How to complete this task: Would you give the number of lines in the entries that contain the word "unpathed"? Nothing else is needed.

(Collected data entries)

Content starts

Lemma free_matches_run (l : list matid) : forall c, NoDup l -> (forall m, m ∈ l -> exists x, match_heap c !! m = Some x /\ own_release (x_release (m_reg x))) ->
  exists h ms, free_matches l c = Ret tt (set_log (log c ++ concat (map (match_events (match_heap c)) l)) (set_match_heap h (set_matches ms c))) /\
    (forall m, h !! m = if decide (m ∈ l) then None else match_heap c !! m) /\ (forall m, m ∈ ms <-> m ∈ matches c /\ m ∉ l).
Proof.
  induction l as [|m l IH]; intros c Hn Hl.
  - exists (match_heap c), (matches c). split; [cbn; rewrite app_nil_r; by destruct c|]. split; intros m; [by rewrite decide_False by set_solver|set_solver].
  - apply NoDup_cons in Hn as [Hm Hn]. destruct (Hl m ltac:(left)) as (x & Hx & Hu).
    destruct (IH (drop_match m c) Hn) as (h & ms & E & Hh & Hs).
    { intros m' Hm'. destruct (Hl m' ltac:(by right)) as (x' & Hx' & H'). exists x'. split; [cbn; rewrite lookup_delete_ne; [done|congruence]|done]. }
    exists h, ms. split; [|split].
    + cbn [free_matches]. rewrite (bind_Ret _ _ _ _ _ (free_match_run c m x Hx Hu)), E. cbn. rewrite app_assoc.
      rewrite (map_ext_in (match_events (delete m (match_heap c))) (match_events (match_heap c))); [done|].
      intros m' Hm'%list_elem_of_In. unfold match_events. rewrite lookup_delete_ne; [done|congruence].
    + intros m'. rewrite (Hh m'). cbn. destruct (decide (m' = m)) as [->|Hne]; [rewrite lookup_delete_eq, (decide_True (P := m ∈ m :: l)) by left; by case_decide|].
      rewrite lookup_delete_ne by done. destruct (decide (m' ∈ l)); [by rewrite decide_True by (by right)|]. rewrite decide_False; [done|]. by intros [->|?]%elem_of_cons.
    + intros m'. rewrite (Hs m'), elem_of_cons. change (matches (drop_match m c)) with (without m (matches c)). rewrite elem_of_without. naive_solver.
Qed.

(** ** The connection *)

(** Everything that is registered is listed, once, and found in its table. *)
Record registered (own : Objects.iid -> Z) (nI nP : list Z) (c : Client) : Prop := {
  g_conn : Objects.conn_ok own nI nP ∅ ∅ ∅ (conn c);
  g_replies : replies_ok c;
  g_reply_list : NoDup (replies c);
  g_match_list : NoDup (matches c) /\ forall m, m ∈ matches c <-> is_Some (match_heap c !! m);
  g_services : forall n s, services c !! n = Some s -> exists x, service_heap c !! s = Some x /\ s_service x = n;
  g_service : forall s x, service_heap c !! s = Some x -> services c !! s_service x = Some s;
  g_data : data_ok c }.

(** Nothing is registered through a state, which would hold the connection. *)
Definition stateless (c : Client) : Prop := data_heap c = ∅ /\ states c !! c_state c = Some None.

Lemma stateless_release (c : Client) (t : target) (h : Release) : data_heap c = ∅ -> hooked (data_heap c) t h -> own_release h.
Proof.
  intros E [H1 H0] Hp. split; [|exact H1]. intros Hr. destruct (H0 Hr Hp) as (d & x & _ & Hd & _). by rewrite E, lookup_empty in Hd.
Qed.

Section Ordered.
Context {B : Build} (dh_order : forall A : Type, gmap (list Z) A -> list (list Z * A)) (Hd : forall A (g : gmap (list Z) A), dh_order A g ≡ₚ map_to_list g).
Context (own : Objects.iid -> Z) (nI nP : list Z).
Notation registered := (registered own nI nP).

Lemma order_values {A} (g : gmap (list Z) A) (a : A) : a ∈ (dh_order _ g).*2 <-> exists n, g !! n = Some a.
Proof.
  rewrite list_elem_of_fmap. setoid_rewrite Hd. split; [intros ([n a'] & -> & H%elem_of_map_to_list); by exists n|].
  intros [n H]. exists (n, a). split; [done|]. by apply elem_of_map_to_list.
Qed.

Lemma order_values_once {A} (g : gmap (list Z) A) : (forall n n' a, g !! n = Some a -> g !! n' = Some a -> n = n') -> NoDup (dh_order _ g).*2.
Proof.
  intros H. rewrite (Permutation_map snd (Hd _ g)). apply NoDup_fmap_2_strong; [|apply NoDup_map_to_list].
  intros [n a] [n' a'] Hn%elem_of_map_to_list Hn'%elem_of_map_to_list E. cbn in E. subst a'. f_equal. by apply (H n n' a).
Qed.

Lemma tables_freed (c : Client) : registered c -> exists h,
  free_tables dh_order c = Ret tt (set_remotes ∅ (set_remote_heap ∅ (set_reply_heap h (set_conn (unpathed (conn c)) (set_services ∅ (set_service_heap ∅ c)))))) /\
  forall r, h !! r = set_r_remote None <$> (reply_heap c !! r).
Proof.
  intros G. destruct (free_services_run (dh_order _ (services c)) c) as (sh & E & Hs).
  { apply order_values_once. intros n n' s H H'. destruct (g_services _ _ _ c G n s H) as (x & Hx & <-), (g_services _ _ _ c G n' s H') as (x' & Hx' & <-). congruence. }
  { intros s [n H]%order_values. destruct (g_services _ _ _ c G n s H) as (x & Hx & _). by exists x. }
  assert (sh = ∅) as ->.
  { apply map_empty. intros s. rewrite (Hs s). case_decide as Hin; [done|]. destruct (service_heap c !! s) as [x|] eqn:Hx; [|done].
    destruct Hin. apply order_values. exists (s_service x). by apply (g_service _ _ _ c G). }
  unfold free_tables. rewrite (bind_Ret get _ c c c eq_refl), (bind_Ret _ _ _ _ _ E), (bind_Ret (modify (set_services ∅)) _ _ _ tt eq_refl). set (c1 := set_services _ _).
  destruct (free_objects_run dh_order Hd own nI nP (conn c) (g_conn _ _ _ c G)) as (k & Ek & Ep).
  assert (E1 : on_part (let* c := get in free_paths dh_order (dh_order _ (Objects.paths c))) c1 = Ret tt (set_conn k c1)) by exact (on_part_Ret _ c1 tt k Ek).
  rewrite (bind_Ret _ _ _ _ _ E1), (bind_Ret (on_part (modify _)) _ _ (set_conn (unpathed (conn c)) c1) tt); [|cbv [on_part modify]; cbn; by rewrite Ep].
  set (c2 := set_conn _ c1). rewrite (bind_Ret get _ c2 c2 c2 eq_refl). pose proof (g_replies _ _ _ c G) as Ok.
  destruct (free_remotes_run (dh_order _ (remotes c2)) c2) as (S & h & ms & E2 & U & Hm & HS).
  { apply order_values_once. intros n n' m H H'. destruct (ok_remotes c Ok n m H) as (x & Hx & <-), (ok_remotes c Ok n' m H') as (x' & Hx' & <-). congruence. }
  { intros m [n H]%order_values. destruct (ok_remotes c Ok n m H) as (x & Hx & _). exists x. split; [done|]. intros k' r Hr.
    destruct (ok_pending c Ok m x k' r Hx Hr) as (y & Hy & _). by exists y. }
  assert (ms = ∅) as ->.
  { apply map_empty. intros m. rewrite (Hm m). case_decide as Hin; [done|]. destruct (remote_heap c2 !! m) as [x|] eqn:Hx; [|done].
    destruct Hin. apply order_values. exists (r_name x). by apply (ok_remote c Ok m x Hx). }
  exists h. split; [rewrite (bind_Ret _ _ _ _ _ E2); by destruct c|]. intros r. rewrite (U r). cbn. destruct (reply_heap c !! r) as [y|] eqn:Hy; [|done]. cbn. f_equal.
  case_decide as Hin; [done|]. destruct y as [[m|] n k']; [|done]. destruct Hin. destruct (ok_reply c Ok r _ m Hy eq_refl) as (x & Hx & Hr).
  apply (HS m x n r); [|done..]. apply order_values. exists (r_name x). by apply (ok_remote c Ok m x Hx).
Qed.

Context (send_message : option (Message -> Z)) (get_proxy : option (nat * pointer)).

(** The own state of the connection goes, and the built-in interfaces. *)
Lemma state_freed (c : Client) : states c !! c_state c = Some None ->
  adbus_state_free send_message get_proxy (c_state c) c = Ret tt (set_states (delete (c_state c) (states c)) c).
Proof.
  intros E. unfold adbus_state_free, adbus_state_reset. rewrite bind_assoc, (bind_Ret get _ c c c eq_refl), bind_assoc.
  by rewrite (bind_Ret _ _ c c None (of_option_run _ _ c E)).
Qed.

Lemma list_empty {A} (l : list A) : (forall a, a ∉ l) -> l = [].
Proof. destruct l as [|a l]; [done|]. intros H. destruct (H a). by left. Qed.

Content ends

Solved exercise: 2